In a previous study, Antonios et al (20) implanted ICL after CXL in a patient with keratoconus. Spherical and cylinder powers were demonstrated to be −9.55±4.67 and 2.38±1.29 D, respectively, 6-month after CXL, and decreased to −1.63±0.95 and 1.05±0.55 D 24-month following ICL implantation. Patients also exhibited a notable improvement in visual acuity. The present study described a patient with keratoectasia following LASIK, with spherical power up to −15.00 D in left eye 7-month post-CXL, and only 0.75 D cylinder power in the left eye 6-month after ICL implantation. To the best of our knowledge, the present case report was the first to report CXL combined with ICL implantation for the correction of refractive keratectasia.
At present, toric ICL is available with a cylindrical power up to +6 D, and a spherical power between −3 and −23 D, for myopia (21). Phakic toric ICL has been demonstrated to be effective for the correction of high myopic astigmatism in keratoconus eyes (7,14). During phakic toric ICL implantation surgery, surgically induced astigmatism is less likely due to a 3-mm corneal incision, thus the outcome is more predictable (21).
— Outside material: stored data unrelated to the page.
(** C36: a packet ends.  Whatever its bytes are, whatever the other threads do to the batch -
    the Scheduler may switch the buffer for ever, if only one of any [W] rounds of a retry
    falls between two switches - and however full memory and buffers are, [process_packet]
    ends, with a result or with an error of its own (a failed assertion, an access out of
    bounds, an exit): [pkt_len] iterations of the loop over the jobs, [W] rounds of every
    retry and [2^23 + 1024] steps of the clock are enough.  A result leaves the allocator
    well-formed, so that the next packet ends as well. *)
Theorem process_packet_ends malloc_ok garbage cfg KVSIZE env compact W jobs fuel pkt pkt_len st :
  cfg_ok cfg → 0 < evict_batch_size cfg ≤ 512 → settles env W →
  (W ≤ fuel)%nat → 2 ^ 23 + 1024 ≤ Z.of_nat fuel → Z.max 1 pkt_len ≤ Z.of_nat jobs →
  Forall byte pkt → slabs_wf cfg (r_slabs st) →
  match process_packet malloc_ok garbage cfg KVSIZE env jobs fuel compact pkt pkt_len st with
  | Ok (st', _) => slabs_wf cfg (r_slabs st')
  | Err e => e ≠ OutOfFuel
  end.
Proof.
  intros Hcfg Hbatch Hset Hretries Hwords Hj Hpkt Hs.
  pose proof (process_ends malloc_ok garbage cfg KVSIZE env compact W fuel Hcfg Hbatch Hset Hretries Hwords
    jobs pkt pkt_len st Hpkt Hj Hs) as H.
  by destruct (process_packet _ _ _ _ _ _ _ _ _ _ _) as [[st' r]|].
Qed.

(** The Receiver's thread refines its steps.  Let [env] be what the other threads do
    to the batch of Receiver [i] - from any reachable state of the server that [R] allows
    before the [n]th access, steps of Scheduler, Senders and other Receivers lead to one
    whose batch is [env n] of what it was.  Then [mega_receiver_main], with the preloading
    and any number of packets, of the network or of the load generator, when it meets no
    error, is a run of the Receiver's steps between theirs: it ends in a state that the
    server of [Server] reaches, with the thread's batch (but for its lists of free items)
    and no job half stored. *)
Theorem receiver_main_refines malloc_ok garbage cfg KVSIZE env compact NOT_COLLECT jobs fuel kind w kfuel d timely bs t0
    i R PRELOAD preload_fuel preload_pkt src c st c' st' s :
  coupled cfg kind w kfuel d timely bs t0 i env R →
  at_access cfg kind w kfuel d timely bs t0 i R (r_reads st) s RIdle (r_batch st) →
  mega_receiver_main malloc_ok garbage cfg KVSIZE env compact NOT_COLLECT jobs fuel PRELOAD (Z.of_nat i) preload_fuel
    preload_pkt src (c, st) = Ok (c', st') →
  ∃ s', at_access cfg kind w kfuel d timely bs t0 i R (r_reads st') s' RIdle (r_batch st').
Proof.
  intros Hc Hs H. apply receiver_main_ran in H. by eapply recv_run_steps.
Qed.

(** C15: the Receiver's loop.  With other threads as above that are those of the server, any
    finite part of the endless loop of [mega_receiver_read] over the bursts of the network
    card ends.  If no packet ended the program with an error, the allocator is well-formed
    and the thread has done steps of the server's Receiver: its batch (but for the lists of
    free items) is that of a state which the server reaches, with no job half stored. *)
Theorem receiver_read_ends malloc_ok garbage cfg KVSIZE env compact NOT_COLLECT W jobs fuel kind w kfuel d timely bs t0
    i R bursts c st s :
  cfg_ok cfg → 0 < evict_batch_size cfg ≤ 512 → settles env W →
  (W ≤ fuel)%nat → 2 ^ 23 + 1024 ≤ Z.of_nat fuel →
  Forall (Forall (λ m, Forall byte m.1 ∧ Z.max 1 m.2 ≤ Z.of_nat jobs)) bursts → slabs_wf cfg (r_slabs st) →
  coupled cfg kind w kfuel d timely bs t0 i env R →
  at_access cfg kind w kfuel d timely bs t0 i R (r_reads st) s RIdle (r_batch st) →
  match mega_receiver_read malloc_ok garbage cfg KVSIZE env compact NOT_COLLECT jobs fuel bursts (c, st) with
  | Ok (_, st') => slabs_wf cfg (r_slabs st') ∧
      ∃ s', at_access cfg kind w kfuel d timely bs t0 i R (r_reads st') s' RIdle (r_batch st')
  | Err e => e ≠ OutOfFuel
  end.
Proof.
  intros Hcfg Hbatch Hset Hretries Hwords Hb Hs Hc Hat.
  pose proof (read_ends malloc_ok garbage cfg KVSIZE env compact W fuel Hcfg Hbatch Hset Hretries Hwords
    NOT_COLLECT jobs bursts (c, st) Hb Hs) as H.
  destruct (mega_receiver_read _ _ _ _ _ _ _ _ _ _ _) as [[c' st']|] eqn:Hread; [|done]. split; [done|].
  apply read_ran in Hread. by eapply recv_run_steps.
Qed.

(** ** The property with a switch of the buffer

    One worker; the Scheduler takes the buffer after the first access, so that the
    Receiver takes its search back and stores it in the next buffer. *)

Definition switch (b : mega_batch_t) : mega_batch_t :=
  let '(b, id) := mega_gpu_get_available_buf_id b in set_receiver (set_gpu b (receiver_buf_id b)) id.
Definition switch_env (n : nat) (b : mega_batch_t) : mega_batch_t := if (n =? 1)%nat then switch b else b.
Definition before_switch (n : nat) (s : server) : Prop :=
  (n ≤ 1)%nat → sched (sys s) = SGet 0 ∧ ∃ c, batch_set (sys s) = [c] ∧ gpu_buf_id c = -1.

Lemma switch_same b c : same_batch c b → same_batch (switch c) (switch b).
Proof.
  intros Hs. rewrite (same_batch_eq _ _ Hs). destruct c. unfold switch, mega_gpu_get_available_buf_id. simpl.
  by destruct (available_buf_id).
Qed.

Lemma switch_coupled : coupled mega_init_config HASH_CUCKOO ex_w 0 0 true [ex_vbatch] ∅ 0 switch_env before_switch.
Proof.
  split.
  - intros n s b Hr HR (c & Hc & Hs). unfold switch_env. destruct (Nat.eqb_spec n 1) as [->|Hn].
    2:{ exists s. split; [apply others_none|]. split; [|by exists c]. intros Hle. apply HR. lia. }
    destruct (HR ltac:(lia)) as (Hpc & c' & Hl & Hg). destruct s as [[l ts pc] rs t cs st]. cbn [sys batch_set sched] in *.
    subst. simpl in Hc. injection Hc as ->. apply switch_same in Hs. revert Hs.
    destruct c as [bf rid sid [a0 a1] gid dl ls lsz]. cbn [gpu_buf_id] in Hg. subst gid.
    unfold switch. cbn [mega_gpu_get_available_buf_id available_buf_id]. intros Hs.
    eexists. split; [|split].
    + do 3 (eapply others_event with (e := SvSched); [done|done|reflexivity|]). apply others_none.
    + intros Hle. lia.
    + eexists. split; [reflexivity|exact Hs].
  - intros n s e s' Hr HR Hown He Hle. destruct (HR Hle) as (Hpc & c & Hl & Hg). destruct e as [| |k j|k|]; try done.
    + simpl in He. unfold job_step in He. apply bind_Ok_inv in He as (rp & _ & He).
      destruct rp; try (injection He as <-; by split; [|exists c]).
      apply bind_Ok_inv in He as (pcs & _ & [= <-]). by split; [|exists c].
    + simpl in He. unfold recv_step in He. rewrite Hl in He. apply bind_Ok_inv in He as (b & [_ Hb]%arr_get_Ok & He).
      apply bind_Ok_inv in He as (rp & _ & He). apply bind_Ok_inv in He as ([b' rp'] & Hw & He).
      apply bind_Ok_inv in He as (l & [Hlt ->]%arr_set_Ok & He). apply bind_Ok_inv in He as (pcs & _ & [= <-]).
      split; [done|]. simpl in Hlt. replace k with 0 in * by lia. injection Hb as <-. exists b'. split; [done|].
      destruct (recv_worker_control _ _ _ _ _ Hw) as (a & ->). done.
Qed.

Definition ex_bursts : list (list (list Z * Z)) := [[(packet ex_hdr (gets [ex_key]) [0; 0], 58)]].
Definition ex_receiver : mega_receiver_t * rstate := (ReceiverStat 0 0, RState 0 slabs0 ex_vbatch 0 0).

(** Four accesses, two attempts, one search in the second buffer. *)
Lemma ex_receiver_main :
  ∃ c st s, mega_receiver_main (λ _, true) (λ _, 0) mega_init_config 0 switch_env true false 5 2 false 0 0 []
      (Network ex_bursts) ex_receiver = Ok (c, st) ∧
    at_access mega_init_config HASH_CUCKOO ex_w 0 0 true [ex_vbatch] ∅ 0 before_switch 4 s RIdle (r_batch st) ∧
    num_search_job <$> buf (r_batch st) = [0; 1; 0] ∧ r_search_jobs st = 2.
Proof.
  destruct (mega_receiver_main (λ _, true) (λ _, 0) mega_init_config 0 switch_env true false 5 2 false 0 0 []
    (Network ex_bursts) ex_receiver) as [[c st]|e] eqn:E; [|by vm_compute in E].
  destruct (receiver_main_refines (λ _, true) (λ _, 0) mega_init_config 0 switch_env true false 5 2 HASH_CUCKOO ex_w 0 0
    true [ex_vbatch] ∅ 0 before_switch false 0 [] (Network ex_bursts) (ReceiverStat 0 0) ex_receiver.2 c st
    (server0 [ex_vbatch] ∅) switch_coupled) as [s Hs].
  - split; [apply server_reach_init| |done|by exists ex_vbatch]. intros _. split; [done|]. by exists ex_vbatch.
  - exact E.
  - vm_compute in E. injection E as <- <-. eexists _, _, s. split; [reflexivity|]. split; [exact Hs|]. by split.
Qed.

(** A SET, and a job of an unknown type. *)
Definition ex_set_packet : list Z := packet ex_hdr (encode_set ex_key [7] ++ store_le 2 9) [0; 0].

Lemma switch_settles : settles switch_env 2.
Proof.
  intros n. destruct n as [|n]; [exists 1%nat|exists 0%nat]; (split; [lia|]); intros b; unfold switch_env.
  - done.
  - by destruct (Nat.eqb_spec (S n + 2 * 0 + 1) 1); [lia|].
Qed.

(** What start-up leaves to the Receiver. *)
Lemma ex_init_slabs : ∃ s, slabs_init (λ _, true) mega_init_config slabs0 (2 ^ 30) (double_of_Z 2) false = Ok s ∧
  slabs_wf mega_init_config s.
Proof.
  destruct (slabs_init_spec (λ _, true) mega_init_config (2 ^ 30)) as (s & Hs & Hwf & _); [by split|done|done|].
  by exists s.
Qed.

Lemma process_packet_ends_witness :
  ∃ s, slabs_init (λ _, true) mega_init_config slabs0 (2 ^ 30) (double_of_Z 2) false = Ok s ∧
    process_packet (λ _, true) (λ _, 0) mega_init_config 0 switch_env 100 (Z.to_nat (2 ^ 23 + 1024)) true
      ex_set_packet 80 (RState 0 s ex_vbatch 0 0) ≠ Err OutOfFuel.
Proof.
  destruct ex_init_slabs as (s & Hs & Hwf). exists s. split; [exact Hs|].
  pose proof (process_packet_ends (λ _, true) (λ _, 0) mega_init_config 0 switch_env true 2 100
    (Z.to_nat (2 ^ 23 + 1024)) ex_set_packet 80 (RState 0 s ex_vbatch 0 0) ltac:(by split) ltac:(done)
    switch_settles ltac:(lia) ltac:(lia) ltac:(lia)) as H.
  destruct (process_packet _ _ _ _ _ _ _ _ _ _ _) as [[st' r]|e].
  - discriminate.
  - intros [= ->]. apply H; [|exact Hwf|reflexivity]. refine (bool_decide_unpack _ _). vm_compute. exact I.
Defined.

Lemma receiver_read_ends_witness :
  ∃ s, slabs_init (λ _, true) mega_init_config slabs0 (2 ^ 30) (double_of_Z 2) false = Ok s ∧
    mega_receiver_read (λ _, true) (λ _, 0) mega_init_config 0 switch_env true false 100 (Z.to_nat (2 ^ 23 + 1024))
      (ex_bursts ++ [[(ex_set_packet, 80)]]) (ReceiverStat 0 0, RState 0 s ex_vbatch 0 0) ≠ Err OutOfFuel.
Proof.
  destruct ex_init_slabs as (s & Hs & Hwf). exists s. split; [exact Hs|].
  pose proof (receiver_read_ends (λ _, true) (λ _, 0) mega_init_config 0 switch_env true false 2 100
    (Z.to_nat (2 ^ 23 + 1024)) HASH_CUCKOO ex_w 0 0 true [ex_vbatch] ∅ 0 before_switch
    (ex_bursts ++ [[(ex_set_packet, 80)]]) (ReceiverStat 0 0) (RState 0 s ex_vbatch 0 0) (server0 [ex_vbatch] ∅)
    ltac:(by split) ltac:(done) switch_settles ltac:(lia) ltac:(lia)) as H.
  destruct (mega_receiver_read _ _ _ _ _ _ _ _ _ _ _) as [[c' st']|e].
  - discriminate.
  - intros [= ->]. apply H; [|exact Hwf|exact switch_coupled| |reflexivity].
    + repeat constructor; try (refine (bool_decide_unpack _ _); vm_compute; exact I); simpl; lia.
    + split; [apply server_reach_init| |done|by exists ex_vbatch]. intros _. split; [done|]. by exists ex_vbatch.
Defined.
In the current study, visual acuity was improved at 6 months following ICL implantation; however, the patient was confused by halo vision, particularly at night. This may be due to the pupils enlarging in the dark, as more light than previously penetrates through peripheral cornea. This suggests that although ICL can correct refractive error, further research is required in order to improve visual quality, particularly in the dark.
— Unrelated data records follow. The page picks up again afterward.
(* ===== verification/Dpdk.v ===== *)
(** * Ports and queues (src/src/dpdk.c)

    The initialisation of the network interfaces, used when [LOCAL_TEST] is not
    defined, as the sequence of the calls of DPDK's interface it makes, and the wait
    for the links.  What DPDK answers is a parameter: [fails] says which calls do
    not succeed, [link_status] what the ports report. *)

From S2P Require Import Prelude.

(** ** check_all_ports_link_status *)

Definition MAX_CHECK_TIME : Z := 90.

(** What the function did: the ports it asked, the calls of [rte_delay_ms] and the
    iterations of the outer loop. *)
Record link_trace := LinkTrace { queries : list Z; delays : Z; passes : Z }.

Section link.
Context (link_status : Z → Z → Z) (port_num port_mask : Z).

(** The loop over the ports in iteration [count]; [true] when [all_ports_up] is still 1. *)
Fixpoint link_ports (fuel : nat) (count portid : Z) (print_flag : bool) (qs : list Z)
    : result (list Z * bool) :=
  match fuel with
  | O => Err OutOfFuel
  | S fuel =>
      if portid <? port_num then
        if 31 <=? portid then Err UndefinedShift
        else if Z.land port_mask (Z.shiftl 1 portid) =? 0
        then link_ports fuel count (u8 (portid + 1)) print_flag qs
        else
          let qs := qs ++ [portid] in
          if print_flag then link_ports fuel count (u8 (portid + 1)) print_flag qs
          else if link_status count portid =? 0 then Ok (qs, false)
          else link_ports fuel count (u8 (portid + 1)) print_flag qs
      else Ok (qs, true)
  end.

Fixpoint link_loop (fuel : nat) (count : Z) (print_flag : bool) (tr : link_trace)
    : result link_trace :=
  match fuel with
  | O => Err OutOfFuel
  | S fuel =>
      if count <=? MAX_CHECK_TIME then
        '(qs, all_ports_up) ← link_ports 256 count 0 print_flag (queries tr);
        let tr := LinkTrace qs (delays tr) (passes tr + 1) in
        if print_flag then Ok tr
        else
          let tr := if (all_ports_up : bool) then tr else LinkTrace qs (delays tr + 1) (passes tr) in
          let print_flag := all_ports_up || (count =? MAX_CHECK_TIME - 1) in
          link_loop fuel (u8 (count + 1)) print_flag tr
      else Ok tr
  end.

Definition check_all_ports_link_status (fuel : nat) : result link_trace :=
  link_loop fuel 0 false (LinkTrace [] 0 0).
End link.

(** ** mega_init_dpdk *)

Inductive dpdk_call :=
  | MempoolCreate (i : Z)        (** the pool [recv_pktmbuf_pool[i]] *)
  | SendMempoolCreate
  | PciProbe
  | DevConfigure (portid nb_rx nb_tx : Z)
  | RxQueueSetup (portid queue_id pool : Z)
  | TxQueueSetup (portid queue_id : Z)
  | DevStart (portid : Z)
  | PromiscuousEnable (portid : Z).

Section init.
Context (fails : dpdk_call → bool) (two_ports : bool) (NUM_QUEUE nb_ports : Z).

Definition call (tr : list dpdk_call) (c : dpdk_call) : result (list dpdk_call) :=
  if fails c then Err Exit else Ok (tr ++ [c]).

(** [sprintf(str, "%d", i)] writes to ten characters. *)
Fixpoint create_pools (fuel : nat) (i : Z) (tr : list dpdk_call) : result (list dpdk_call) :=
  match fuel with
  | O => Err OutOfFuel
  | S fuel =>
      if i <? NUM_QUEUE * nb_ports then
        if 10 ^ 9 <=? i then Err OutOfBounds
        else tr ← call tr (MempoolCreate i); create_pools fuel (i + 1) tr
      else Ok tr
  end.

(** [queue_id] is a [uint8_t], [NUM_QUEUE] an [int]. *)
Fixpoint setup_queues (fuel : nat) (portid queue_id : Z) (tr : list dpdk_call) : result (list dpdk_call) :=
  match fuel with
  | O => Err OutOfFuel
  | S fuel =>
      if queue_id <? NUM_QUEUE then
        let pool := queue_id + portid * NUM_QUEUE in
        if NUM_QUEUE * nb_ports <=? pool then Err OutOfBounds
        else
          tr ← call tr (RxQueueSetup portid queue_id pool);
          tr ← call tr (TxQueueSetup portid queue_id);
          setup_queues fuel portid (u8 (queue_id + 1)) tr
      else Ok tr
  end.

Fixpoint init_ports (fuel qfuel : nat) (portid : Z) (tr : list dpdk_call) : result (list dpdk_call) :=
  match fuel with
  | O => Err OutOfFuel
  | S fuel =>
      if portid <? nb_ports then
        tr ← call tr (DevConfigure portid NUM_QUEUE NUM_QUEUE);
        tr ← setup_queues qfuel portid 0 tr;
        tr ← call tr (DevStart portid);
        tr ← call tr (PromiscuousEnable portid);
        init_ports fuel qfuel (u8 (portid + 1)) tr
      else Ok tr
  end.

(** The calls made before the wait for the links; [nb_ports] is what
    [rte_eth_dev_count] returns. *)
Definition mega_init_dpdk (fuel : nat) : result (list dpdk_call) :=
  _ ← assert_ (nb_ports =? if two_ports then 2 else 1);
  tr ← create_pools fuel 0 [];
  tr ← call tr SendMempoolCreate;
  tr ← call tr PciProbe;
  init_ports 3 fuel 0 tr.
End init.

(** ** Lemmas *)

Lemma link_ports_mask_0 link_status port_num fuel count portid flag qs :
  0 ≤ portid ≤ port_num → port_num ≤ 31 → port_num - portid < Z.of_nat fuel →
  link_ports link_status port_num 0 fuel count portid flag qs = Ok (qs, true).
Proof.
  revert portid. induction fuel as [|fuel IH]; intros portid H0 Hn Hf; [lia|]. cbn [link_ports].
  destruct (Z.ltb_spec portid port_num); [|done]. destruct (Z.leb_spec 31 portid); [lia|].
  rewrite Z.land_0_l. cbn [Z.eqb]. rewrite wrap_id by (unfold in_range; lia). apply IH; lia.
Qed.

Lemma link_ports_total link_status port_num mask fuel count portid flag qs :
  0 ≤ portid ≤ port_num → port_num ≤ 31 → port_num - portid < Z.of_nat fuel →
  ∃ qs' up, link_ports link_status port_num mask fuel count portid flag qs = Ok (qs', up).
Proof.
  revert portid qs. induction fuel as [|fuel IH]; intros portid qs H0 Hn Hf; [lia|]. cbn [link_ports].
  destruct (Z.ltb_spec portid port_num); [|by eexists _, _]. destruct (Z.leb_spec 31 portid); [lia|].
  rewrite wrap_id by (unfold in_range; lia).
  destruct (_ =? 0); [apply IH; lia|]. destruct flag; [apply IH; lia|].
  destruct (_ =? 0); [by eexists _, _|apply IH; lia].
Qed.

Lemma link_loop_total link_status port_num mask fuel count flag tr :
  0 ≤ count ≤ 91 → 0 ≤ port_num ≤ 31 → 91 - count < Z.of_nat fuel →
  ∃ tr', link_loop link_status port_num mask fuel count flag tr = Ok tr' ∧
    delays tr ≤ delays tr' ≤ delays tr + (91 - count) ∧ passes tr' ≤ passes tr + (91 - count).
Proof.
  revert count flag tr. induction fuel as [|fuel IH]; intros count flag tr Hc Hp Hf; [lia|].
  cbn [link_loop]. change MAX_CHECK_TIME with 90.
  destruct (Z.leb_spec count 90); [|exists tr; split; [done|lia]].
  destruct (link_ports_total link_status port_num mask 256 count 0 flag (queries tr)) as (qs & up & ->); [lia..|].
  rewrite bind_Ok. destruct flag; [eexists; split; [done|simpl; lia]|].
  rewrite wrap_id by (unfold in_range; lia).
  match goal with |- ∃ _, link_loop _ _ _ _ _ ?f ?tr1 = _ ∧ _ =>
    destruct (IH (count + 1) f tr1) as (tr' & -> & Hd & Hps); [lia..|] end.
  exists tr'. split; [done|]. destruct up; simpl in *; lia.
Qed.

(** The pools and the set-up of the queues, when every call succeeds. *)
Definition queue_calls (portid n q : Z) : list dpdk_call :=
  [RxQueueSetup portid q (q + portid * n); TxQueueSetup portid q].

Section succeed.
Context (fails : dpdk_call → bool) (n nb : Z) (Hok : ∀ c, fails c = false).

Lemma call_ok tr c : call fails tr c = Ok (tr ++ [c]).
Proof. unfold call. by rewrite Hok. Qed.

Lemma create_pools_ok k i fuel tr :
  0 ≤ i → n * nb = i + Z.of_nat k → n * nb < 10 ^ 9 → (k < fuel)%nat →
  create_pools fails n nb fuel i tr = Ok (tr ++ (MempoolCreate <$> seqZ i (Z.of_nat k))).
Proof.
  revert i tr fuel. induction k as [|k IH]; intros i tr [|fuel] Hi Hk Hn Hf; try lia; cbn [create_pools].
  - destruct (Z.ltb_spec i (n * nb)); [lia|]. by rewrite app_nil_r.
  - destruct (Z.ltb_spec i (n * nb)); [|lia]. destruct (Z.leb_spec (10 ^ 9) i); [lia|].
    rewrite call_ok, bind_Ok, IH by lia. rewrite (seqZ_cons i), fmap_cons, <-app_assoc by lia.
    by rewrite Nat2Z.inj_succ, Z.pred_succ, Z.add_1_r.
Qed.

Lemma setup_queues_ok k portid q fuel tr :
  0 ≤ q → n = q + Z.of_nat k → n ≤ 255 → 0 ≤ portid < nb → (k < fuel)%nat →
  setup_queues fails n nb fuel portid q tr =
    Ok (tr ++ concat (queue_calls portid n <$> seqZ q (Z.of_nat k))).
Proof.
  revert q tr fuel. induction k as [|k IH]; intros q tr [|fuel] Hq Hk Hn Hp Hf; try lia; cbn [setup_queues].
  - destruct (Z.ltb_spec q n); [lia|]. by rewrite app_nil_r.
  - destruct (Z.ltb_spec q n); [|lia]. destruct (Z.leb_spec (n * nb) (q + portid * n)); [nia|].
    rewrite call_ok, bind_Ok, call_ok, bind_Ok, wrap_id by (unfold in_range; lia).
    rewrite IH by lia. rewrite (seqZ_cons q), fmap_cons, concat_cons by lia.
    rewrite Nat2Z.inj_succ, Z.pred_succ, Z.add_1_r. unfold queue_calls at 2. by rewrite <-!app_assoc.
Qed.
End succeed.

Definition port_calls (n portid : Z) : list dpdk_call :=
  [DevConfigure portid n n] ++ concat (queue_calls portid n <$> seqZ 0 n) ++
  [DevStart portid; PromiscuousEnable portid].

Lemma setup_queues_forever fails n nb fuel q tr :
  (∀ c, fails c = false) → 256 ≤ n → 1 ≤ nb → 0 ≤ q < 256 →
  setup_queues fails n nb fuel 0 q tr = Err OutOfFuel.
Proof.
  intros Hok Hn Hnb. revert q tr. induction fuel as [|fuel IH]; intros q tr Hq; [done|]. cbn [setup_queues].
  destruct (Z.ltb_spec q n); [|lia]. destruct (Z.leb_spec (n * nb) (q + 0 * n)); [nia|].
  rewrite !call_ok, bind_Ok, call_ok, bind_Ok by done. apply IH. apply (wrap_range 8). lia.
Qed.

Lemma mega_init_dpdk_spec fails NUM_QUEUE fuel :
  (∀ c, fails c = false) → 0 ≤ NUM_QUEUE < 2 ^ 16 → (Z.to_nat NUM_QUEUE < fuel)%nat →
  mega_init_dpdk fails false NUM_QUEUE 1 fuel =
    if NUM_QUEUE <=? 255
    then Ok ((MempoolCreate <$> seqZ 0 NUM_QUEUE) ++ [SendMempoolCreate; PciProbe] ++
             port_calls NUM_QUEUE 0)
    else Err OutOfFuel.
Proof.
  intros Hok Hn Hf. unfold mega_init_dpdk. cbn [Z.eqb Pos.eqb assert_]. rewrite bind_Ok.
  rewrite (create_pools_ok fails NUM_QUEUE 1 Hok (Z.to_nat NUM_QUEUE)), bind_Ok by lia.
  rewrite !call_ok, bind_Ok, call_ok, bind_Ok by done. rewrite Z2Nat.id by lia.
  cbn [init_ports]. cbn [Z.ltb Z.compare]. rewrite call_ok, bind_Ok by done.
  destruct (Z.leb_spec NUM_QUEUE 255).
  - rewrite (setup_queues_ok fails NUM_QUEUE 1 Hok (Z.to_nat NUM_QUEUE)), bind_Ok by lia.
    rewrite !call_ok, bind_Ok, call_ok, bind_Ok by done. rewrite Z2Nat.id by lia.
    change (u8 (0 + 1) <? 1) with false. cbv iota. unfold port_calls. by rewrite <-!app_assoc.
  - by rewrite setup_queues_forever by (done || lia).
Qed.

(** ** Properties *)

(** The wait for the links.  With at most 31 ports it ends after at most 91
    iterations and 91 pauses of 100 ms, whatever the ports report; but
    [mega_init_dpdk] calls it with the mask 0, so that it skips every port: it never
    asks for a link, never pauses, and takes the links to be up. *)
Theorem link_check_skips_ports link_status port_num mask fuel :
  0 ≤ port_num ≤ 31 → (92 ≤ fuel)%nat →
  (∃ tr, check_all_ports_link_status link_status port_num mask fuel = Ok tr ∧
     delays tr ≤ 91 ∧ passes tr ≤ 91) ∧
  check_all_ports_link_status link_status port_num 0 fuel = Ok (LinkTrace [] 0 2).
Proof.
  intros Hp Hf. split.
  - destruct (link_loop_total link_status port_num mask fuel 0 false (LinkTrace [] 0 0))
      as (tr & H & Hd & Hps); [lia..|]. exists tr. simpl in *. split; [exact H | lia].
  - destruct fuel as [|[|fuel]]; [lia..|]. unfold check_all_ports_link_status. cbn [link_loop].
    change (0 <=? MAX_CHECK_TIME) with true. cbv iota.
    rewrite link_ports_mask_0 by lia. rewrite bind_Ok. cbn [orb queries delays passes].
    change (u8 (0 + 1) <=? MAX_CHECK_TIME) with true. cbv iota.
    by rewrite link_ports_mask_0 by lia.
Qed.

(** The queues.  With one port, up to 255 queues and calls that succeed, the
    initialisation creates one pool for every queue and sets up every queue once
    with its own pool, between the configuration and the start of the port.  With
    256 queues or more the 8-bit queue number wraps around and the loop never ends. *)
Theorem mega_init_dpdk_queues fails NUM_QUEUE fuel :
  (∀ c, fails c = false) → 0 ≤ NUM_QUEUE < 2 ^ 16 → (Z.to_nat NUM_QUEUE < fuel)%nat →
  mega_init_dpdk fails false NUM_QUEUE 1 fuel =
    if NUM_QUEUE <=? 255
    then Ok ((MempoolCreate <$> seqZ 0 NUM_QUEUE) ++ [SendMempoolCreate; PciProbe] ++
             port_calls NUM_QUEUE 0)
    else Err OutOfFuel.
Proof. apply mega_init_dpdk_spec. Qed.

Lemma link_check_skips_ports_witness :
  check_all_ports_link_status (λ _ _, 0) 1 0 92 = Ok (LinkTrace [] 0 2) ∧
  check_all_ports_link_status (λ _ _, 0) 1 1 92 = Ok (LinkTrace (replicate 91 0) 90 91).
Proof.
  split; [|vm_compute; reflexivity].
  apply (link_check_skips_ports (λ _ _, 0) 1 0 92); lia.
Defined.

Lemma mega_init_dpdk_queues_witness :
  mega_init_dpdk (λ _, false) false 2 1 3 =
    Ok [MempoolCreate 0; MempoolCreate 1; SendMempoolCreate; PciProbe; DevConfigure 0 2 2;
        RxQueueSetup 0 0 0; TxQueueSetup 0 0; RxQueueSetup 0 1 1; TxQueueSetup 0 1; DevStart 0;
        PromiscuousEnable 0].
Proof. apply (mega_init_dpdk_queues (λ _, false) 2 3); [done | lia | simpl; lia]. Defined.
In conclusion, ICL implantation can be recommended when the cornea is stable since it can improve visual acuity. In the current study, refraction and topography were stable 7 months after CXL. ICL was then implanted, following which the cornea was stable and the visual outcome was improved at the 6 month follow-up. The results suggest that combining riboflavin/UVA corneal cross-linking and phakic toric ICL implantation may be an alternative for patients with keratectasia. Additional research is required in a larger number of patients, and long-term follow up should be conducted in order to confirm these findings.